This is a guest post by Sharon Armstrong author of The Essential Performance Review Handbook and president of Sharon Armstrong and Associates, a HR consulting and training firm located in Washington, DC.
As any business professional knows, the legal aspects of performance reviews are critical to understand. A lot of time and money can be spent if the process isn’t handled properly.While an employer can use performance appraisals to defend against a claim, they can also be the focus of an employee complaint, or can be used as evidence in legal disputes tied to other employment decisions.
Below you’ll find a Q&A I recently did with attorney and EEO expert Diane Gold who is president of EEO Management Solutions, a consulting, training, and investigation firm focused on employment litigation prevention located in Falls Church, VA. Here she offers insight into the challenges and legalities of conducting a performance evaluation.
Sharon Armstrong: What are the best ways to avoid legal challenges to performance reviews?
Diane Gold: It’s vital that the performance objectives and the rating are consistent with each other, and that the employee knows what to expect. If, for example, an employee is rated on elements that were not clearly articulated, he or she is more likely to allege that the rating is unfair. If there is no clear basis for the rating, the employee may assume that the reason for the low or negative rating is based on race, religion, sex, national origin, or another illegal categorization.

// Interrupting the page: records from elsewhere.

Inductive TransactionAccess := Read | Write | ReadWrite.
Definition writes (a : TransactionAccess) : bool :=
  match a with Write | ReadWrite => true | Read => false end.

Inductive ResourceIsolationMode :=
| ImmutableSnapshot | IsoRecordedReplay | Buffered | IsoJournaled | Transactional
| DelayedUntilCommit | IsoUnsupported.

Inductive ResourceRestorationMode :=
| NotNeeded | RecordedReplay | JournalRollback | TransactionRollback | ResUnsupported.

Record TransactionResourceRequirement := mkRequirement {
  owner : ArtifactOwner;
  kind : TransactionResourceKind;
  scope_digest : Digest;
  baseline_state_digest : Digest;
  access : TransactionAccess;
  authority_digest : Digest }.

Record EffectResourceClosure := mkClosure {
  requirement : TransactionResourceRequirement;
  isolation : ResourceIsolationMode;
  restoration : ResourceRestorationMode }.

Record EffectClosureRequest := mkRequest {
  rq_contract_version : N;
  rq_action_digest : Digest;
  rq_baseline_state : Digest;
  rq_rollback : EffectRollback;
  rq_resources : list TransactionResourceRequirement }.

Record EffectClosureManifest := mkManifest {
  mf_contract_version : N;
  mf_request_digest : Digest;
  mf_resources : list EffectResourceClosure }.

(** The private capability [ClosedEffectBoundary]; [ClosureBinding] is it
    without the rollback class. *)
Record ClosedEffectBoundary := mkClosed {
  cb_request_digest : Digest;
  cb_manifest_digest : Digest;
  cb_action_digest : Digest;
  cb_baseline_state : Digest;
  cb_rollback : EffectRollback;
  cb_external_inventory_digest : Digest;
  cb_external_restoration_debt_digest : Digest;
  cb_resource_count : N;
  cb_external_resource_count : N;
  cb_external_restoration_debt_count : N }.
(** ** Safepoints *)

Definition BaselineSafepointClaim_validate (c : BaselineSafepointClaim) : R () :=
  guard? bool_decide (bs_schema_version c = BASELINE_SAFEPOINT_SCHEMA_VERSION) else SchemaVersionMismatch in
  let? _ := map_err ReasoningContractInvalid (Reasoning.validate (bs_baseline_reasoning_contract c)) in
  let? _ := map_err ReasoningContractInvalid
              (SemanticCut.ReasoningSafepoint_validate (bs_reasoning_safepoint c)) in
  let? _ := FallbackReserve_validate (bs_reserve c) in
  let? _ := require_nonzero
    [bs_project_snapshot_root c; bs_working_tree_scope_digest c; bs_external_state_inventory_digest c;
     bs_comparison_identity_digest c; bs_raw_baseline_identity_digest c; bs_raw_baseline_input_digest c;
     bs_raw_decision_view_digest c; bs_assembly_contract_digest c; bs_baseline_engine_contract_digest c;
     bs_effect_schema_digest c; bs_baseline_reasoning_contract_digest c;
     bs_sampler_randomness_identity_digest c; bs_baseline_verifier_identity_digest c;
     bs_transaction_route_digest c; bs_restoration_route_digest c; bs_capture_receipt_head_digest c] in
  let? actual := contract_digest (bs_baseline_reasoning_contract c) in
  let s := bs_reasoning_safepoint c in
  guard? all_eq
      [(actual, bs_baseline_reasoning_contract_digest c);
       (SemanticCut.sp_reasoning_contract_digest s, bs_baseline_reasoning_contract_digest c);
       (SemanticCut.sp_fixed_model_digest s, Reasoning.model_identity (bs_baseline_reasoning_contract c));
       (SemanticCut.project_control_root s, bs_project_snapshot_root c);
       (SemanticCut.receipt_head_digest s, bs_capture_receipt_head_digest c)]
    else SafepointBindingMismatch in
  BaselineReasoningEntry_validate (bs_reasoning_entry c) (bs_baseline_reasoning_contract c) s.

Definition BaselineSafepointClaim_new (project working external comparison identity input view assembly
  engine effects : Digest) (contract : ReasoningContract) (safepoint : ReasoningSafepoint)
  (entry : BaselineReasoningEntry) (sampler verifier : Digest) (reserve : FallbackReserve)
  (transaction_route restoration_route head : Digest) : R BaselineSafepointClaim :=
  let? digest := contract_digest contract in
  let c := mkSafepointClaim BASELINE_SAFEPOINT_SCHEMA_VERSION project working external comparison identity
    input view assembly engine effects contract digest safepoint entry sampler verifier reserve
    transaction_route restoration_route head in
  let? _ := BaselineSafepointClaim_validate c in
  Ok c.

Definition BaselineSafepointClaim_canonical_bytes (c : BaselineSafepointClaim) : R bytes :=
  let? _ := BaselineSafepointClaim_validate c in
  canonical_bytes (jsafepoint_claim c).

Definition BaselineSafepointClaim_from_canonical_bytes `{FromSlice BaselineSafepointClaim} (b : bytes)
  : R BaselineSafepointClaim :=
  let? c := decode_canonical jsafepoint_claim b in
  let? _ := BaselineSafepointClaim_validate c in
  Ok c.

Definition BaselineSafepointClaim_digest (c : BaselineSafepointClaim) : R Digest :=
  let? b := BaselineSafepointClaim_canonical_bytes c in
  Ok (concat_digest SAFEPOINT_DOMAIN b).

Definition deoptimization_verifier_identity (evidence : VerifiedEvidence) : Digest :=
  let p := Evidence.provenance evidence in
  digest_value VERIFIER_DOMAIN (Object
    [("index_id", VString (Evidence.index_id p)); ("index_version", VString (Evidence.index_version p));
     ("operator_id", VString (Evidence.operator_id p));
     ("operator_version", VString (Evidence.operator_version p));
     ("parser_id", VString (Evidence.parser_id p)); ("parser_version", VString (Evidence.parser_version p))]).

Definition verify_exact_successful_payload (expected : bytes) (evidence : VerifiedEvidence) : R () :=
  guard? SemanticCut.successful_receipt evidence else UnsupportedEvidenceClass in
  guard? bool_decide (Evidence.payload evidence = expected) else EvidencePayloadMismatch in
  Ok ().

Definition verified_evidence_digest (evidence : VerifiedEvidence) : Digest :=
  Evidence.canonical_digest evidence.

Definition safepoint_certificate_digest_of (version : N) (claim evidence verifier : Digest) : Digest :=
  digest_value SAFEPOINT_CERTIFICATE_DOMAIN (Object
    [("claim_digest", jhex claim); ("contract_version", jnum version); ("evidence_digest", jhex evidence);
     ("verifier_identity_digest", jhex verifier)]).

Definition BaselineSafepointEvidence_verify_owner_scoped (c : BaselineSafepointClaim)
  (evidence : VerifiedEvidence) : R BaselineSafepointEvidence :=
  let? _ := BaselineSafepointClaim_validate c in
  let? b := BaselineSafepointClaim_canonical_bytes c in
  let? _ := verify_exact_successful_payload b evidence in
  let verifier := deoptimization_verifier_identity evidence in
  guard? bool_decide (verifier = bs_baseline_verifier_identity_digest c) else VerifierIdentityMismatch in
  let? claim := BaselineSafepointClaim_digest c in
  let ed := verified_evidence_digest evidence in
  Ok (mkSafepointEvidence DEOPTIMIZATION_CONTRACT_VERSION c claim ed verifier
        (safepoint_certificate_digest_of DEOPTIMIZATION_CONTRACT_VERSION claim ed verifier)).

Definition BaselineSafepointEvidence_validate (e : BaselineSafepointEvidence) : R () :=
  guard? (be_contract_version e =? DEOPTIMIZATION_CONTRACT_VERSION)%N else SchemaVersionMismatch in
  let? _ := BaselineSafepointClaim_validate (be_claim e) in
  let? _ := require_nonzero [be_evidence_digest e; be_verifier_identity_digest e; be_certificate_digest e] in
  let? d := BaselineSafepointClaim_digest (be_claim e) in
  guard? all_eq
      [(d, be_claim_digest e);
       (be_verifier_identity_digest e, bs_baseline_verifier_identity_digest (be_claim e));
       (safepoint_certificate_digest_of (be_contract_version e) (be_claim_digest e) (be_evidence_digest e)
          (be_verifier_identity_digest e), be_certificate_digest e)]
    else CertificateDigestMismatch in
  Ok ().

Definition BaselineSafepointEvidence_record (e : BaselineSafepointEvidence)
  : BaselineSafepointCertificateRecord := e.
Definition BaselineSafepointCertificateRecord_validate (r : BaselineSafepointCertificateRecord) : R () :=
  BaselineSafepointEvidence_validate r.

Sharon Armstrong: Is it true that objective rating elements make it easier to defend a challenged rating?
Diane Gold: That’s right. If an employee is rated on “friendliness,” for instance, what does that really mean? What is friendly to one person might be annoying to another. Subjective criteria such as attitude, personality, or demeanor are inherently difficult to measure.
Examples of more objective evaluation factors include measuring how many sales an employee made, how often a copywriter has met deadlines, or whether a vice president has brought projects in on budget 90% of the time.While it’s not always possible to quantify rating elements, aiming for objectivity makes it easier for the manager to prepare the rating and easier for the employee to understand it. Quantifying those elements may also keep the rating from being challenged.
Sharon Armstrong: Is it also vital that supervisors keep a running file of notes on their employees’ performance?
Diane Gold: Definitely. This ensures a contemporaneous record with specific examples to cite. With carefully kept records, supervisors won’t have to dig into their memories and are more likely to produce an appraisal that fairly reflects the whole appraisal period, not just recent events. Also, if the rating is challenged, they can be confidant knowing that they can back up the review.
Sharon Armstrong: Regarding EEO Compliance, does staying out of legal trouble mean rating employees only based on their skills and abilities?
Diane Gold: Absolutely, because federal law prohibits considering an employee’s race, color, age, sex, religion, national origin, pregnancy, or disability in all employment decisions, including performance evaluations. State, county, or city laws, must also be followed.
The most legally damaging comments in an appraisal are those that blatantly indicate that the rater factored in a protected category. The focus must be on performance only. Also, managers must be trained in understanding and complying with employment laws.
Sharon Armstrong: I know from experience that another problem is giving employees higher ratings than they would otherwise receive—simply because a supervisor likes them, has a personal friendship with them, or is attracted to them.
Diane Gold: Right. Ratings that factor in personality conflicts can also trigger legal trouble. How much an employee is liked or disliked does not belong in the appraisal process, and supervisors must keep personal feelings in check to prevent claims of bias down the road.
Sharon Armstrong: What problems can arise when a supervisor gives a higher rating than is warranted by the employee’s actual performance?
Diane Gold: Plaintiffs in employment cases often try to show that they do not deserve undesirable treatment by using positive performance appraisals. An employee questioning a demotion, low compensation or a termination will undoubtedly use prior positive performance ratings to prove that the negative action is unfair and discriminatory.If managers inflate ratings, they can find that their hands are tied later, when they need to let someone go.
In one age discrimination case, a court reasoned that the employer’s defense—that the plaintiff was a poor performer—was not substantiated by written ratings.
Sharon Armstrong: How would an employee prove a case of prohibited discrimination?
Diane Gold: They would initially need to prove three factors:
1. They are part of a protected class.
2. They have suffered an adverse employment action.
3. They have been treated less favorably than someone who is similarly situated who does not belong to their protected class. The employer then has the opportunity to defend their decision. If the employee can show that the employer’s defense isn’t the real reason for it’s action, they can possibly prove a case of discrimination.
Sharon Armstrong: When is a bad appraisal considered an “Adverse Action?”
Diane Gold: A poor appraisal could be considered an adverse actions if it can be tied to a “tangible employment action” such as a change in compensation or benefits.
Sharon Armstrong: What is the most important thing for a supervisor to keep in mind when they are involved in a discrimination charge?
Diane Gold: They must take special care to treat the employee fairly even if the supervisor considers the employee’s claim unjust.
Sharon Armstrong: Thank you so much for all of this useful and important information Diane. I encourage readers to check out your Legal IQ quiz at the end of Chapter 8 of my book.